The web performance (#webperf) community is an extremely smart, collaborative and tight-knit group. This community has spent the last 10+ years building tools, evangelizing best practices, and sharing their successes in an effort to promote the importance of #webperf throughout the business community.

At Rigor, we have leveraged many open source technologies created by this community to build a suite of performance, availability, and optimization tools. Our goal is to arm everyone with the ability to take the right actions to improve performance that negatively impacts business. Basically, we aim to harness the considerable knowledge of this community and to make it accessible to professionals from every background.

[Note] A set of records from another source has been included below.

(** X4.  For a name whose table the lookup finds with a width other than 0,
    [get_or_create_collection(name)] without any hint is
    [get_collection(name)]: the same descriptor, taken from the table, and
    the same final world. *)
Theorem X4_hintless_call_is_legacy_get (nm : string) (e : Z) (w : World) :
  existing_dimension nm (store w) = Some e →
  e ≠ 0 →
  get_or_create_collection nm None None w = get_collection nm w
  ∧ run (get_collection nm) w = Return (mk_collection nm e None).
Proof.
  intros Hex He.
  assert (get_collection nm w = (Return (mk_collection nm e None), after_select nm w)) as Hget.
  { rewrite get_collection_eq. f_equal.
    pose proof (elem_of_collection_query nm (store w)) as Hrows.
    unfold existing_dimension, fetchone in *.
    destruct (collection_query nm (store w)) as [|[n e'] rows]; [done|].
    simpl in Hex. injection Hex as ->.
    destruct (Hrows n e) as [[-> _] _]; [apply list_elem_of_here|]. reflexivity. }
  split; [|unfold run; by rewrite Hget].
  rewrite Hget. apply get_or_create_collection_reuse; [done|done|].
  apply agrees_no_conflict; by left.
Qed.

Lemma X4_hintless_call_witness :
  get_or_create_collection "docs" None None world_docs = get_collection "docs" world_docs
  ∧ run (get_collection "docs") world_docs = Return (mk_collection "docs" 384 None).
Proof.
  apply (X4_hintless_call_is_legacy_get "docs" 384 world_docs).
  - vm_compute. reflexivity.
  - lia.
Defined.

(** ** The client as a context manager *)

Lemma exit_after_eq {A : Type} (body : M A) w :
  exit_after body w = (run body w, exec disconnect (exec body w)).
Proof. unfold exit_after, run, exec. by destruct (body w). Qed.
(** What a calibration that returns has done. *)
Lemma Calibrate_returns (K : Constants)
    (elapse : double -> AnalogInput -> AnalogInput) (w w' : World)
    (a : AnalogInput) :
  usable w a ->
  Calibrate K elapse w = Done tt w' ->
  exists c,
    IEEE.to_integer 0 UINT32_MAX
      (F64.add (F64.of_float (mean_of (calibration_reading K elapse a)))
               F64.lit_0_5) = Some c /\
    w' = mkWorld
           (mkAnalogGyro
              (Some (ResetAccumulator
                       (SetAccumulatorCenter c
                          (calibration_reading K elapse a))))
              (m_voltsPerDegreePerSecond (self w))
              (F32.sub (mean_of (calibration_reading K elapse a))
                       (F32.of_Z c))
              c None (m_pidSource (self w)))
           (events w ++ [EvWait (F64.of_float (kCalibrationSampleTime K))]).
Proof.
  intros Hu Hc. rewrite (usable_inv w a Hu) in Hc.
  unfold Calibrate, GetAccumulatorOutput in Hc. run_in Hc.
  fold (calibration_reading K elapse a) in Hc.
  fold (mean_of (calibration_reading K elapse a)) in Hc.
  destruct (IEEE.to_integer 0 UINT32_MAX
              (F64.add (F64.of_float (mean_of (calibration_reading K elapse a)))
                       F64.lit_0_5)) as [c|] eqn:E; [|discriminate].
  exists c. split; [reflexivity|]. injection Hc as <-. reflexivity.
Qed.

As a result, I often find myself discussing this vibrant community and many of its thought leaders with others. The other day, I stumbled across this blog from 2011 detailing the top twitter accounts in web performance. Almost immediately, I decided to make a list updated for the #webperf ecosystem in 2016.

Below, in no particular order, are those that we see as some of the top contributors to the #webperf community:

  • @tameverts – Tammy Everts has been an active voice in the #webperf community for years. No one has done more to research and evangelize the business impact of poor performance than Tammy. She is currently operating as the Director of Content for SOASTA and runs their blog: The Performance Beacon.
  • @igrigorik – Ilya Grigorik is a web performance engineer at Google and co-chair of the W3C Web Performance Working group and author of High-Performance Browser Networking (O’Reilly) book. To borrow his own word, he is an “internet plumber.”
  • @souders – Steve Souders is the person that I affectionately refer to as “The Godfather of Web Performance.” As the Chief of Performance at, he was the creator of YSlow and published the “Performance Golden Rule” and the “14 Rules for Faster-Loading Sites.” After some time at Yahoo and Google, Steve has taken on a full-time role at Speedcurve.
  • @zoompf – Billy Hoffman founded the web performance company Zoompf in late 2009 and pioneered numerous techniques for identifying and improving the root-cause of site latency and other performance issues. We thought Billy was enough of a badass to bring him onto the Rigor team in 2015.
  • @patmeenan – Patrick Meenan created WebPageTest, arguably one of the most useful open-source performance testing tools in the industry. He is now working on ways to make Chrome more awesome at Google.
  • @ericlaw – For years, Eric Lawrence was an MVP working at Microsoft, where he was the only person in the world to say anything nice about Internet Explorer (usually right after he explained a very nuanced bug. If you want to get deep down into the mechanics of HTTP, TLS, caches, or proxies, Eric is the guy to follow. Eric now works on Google Chrome and writes cleverly named blog
  • @bluesmoon – Phillip Tellis is one of the original architects of Boomerang, an open source JavaScript library that measures the performance of a website from an end user’s point of view. Phillip is currently the Chief at making Boomerang even better at SOASTA.
  • @velocityconf –  This is the official twitter account for Velocity Conference, which is arguably the largest and most respected industry conferences for web performance.
  • @paul_irish – Paul Irish has spent the last 6 years working on Google’s Chrome team focused on building and improving the capabilities of Chrome developer tools. He has contributed to an assortment of open source tools such as Mordernizr and HTML5 Boilerplate.
  • @AndyDavies – Andy Davies wrote the definitive guide to using WebPageTest with O’Reilly and is extremely active in the community. Currently, he is the Director of Web Performance at NCC Group in the UK.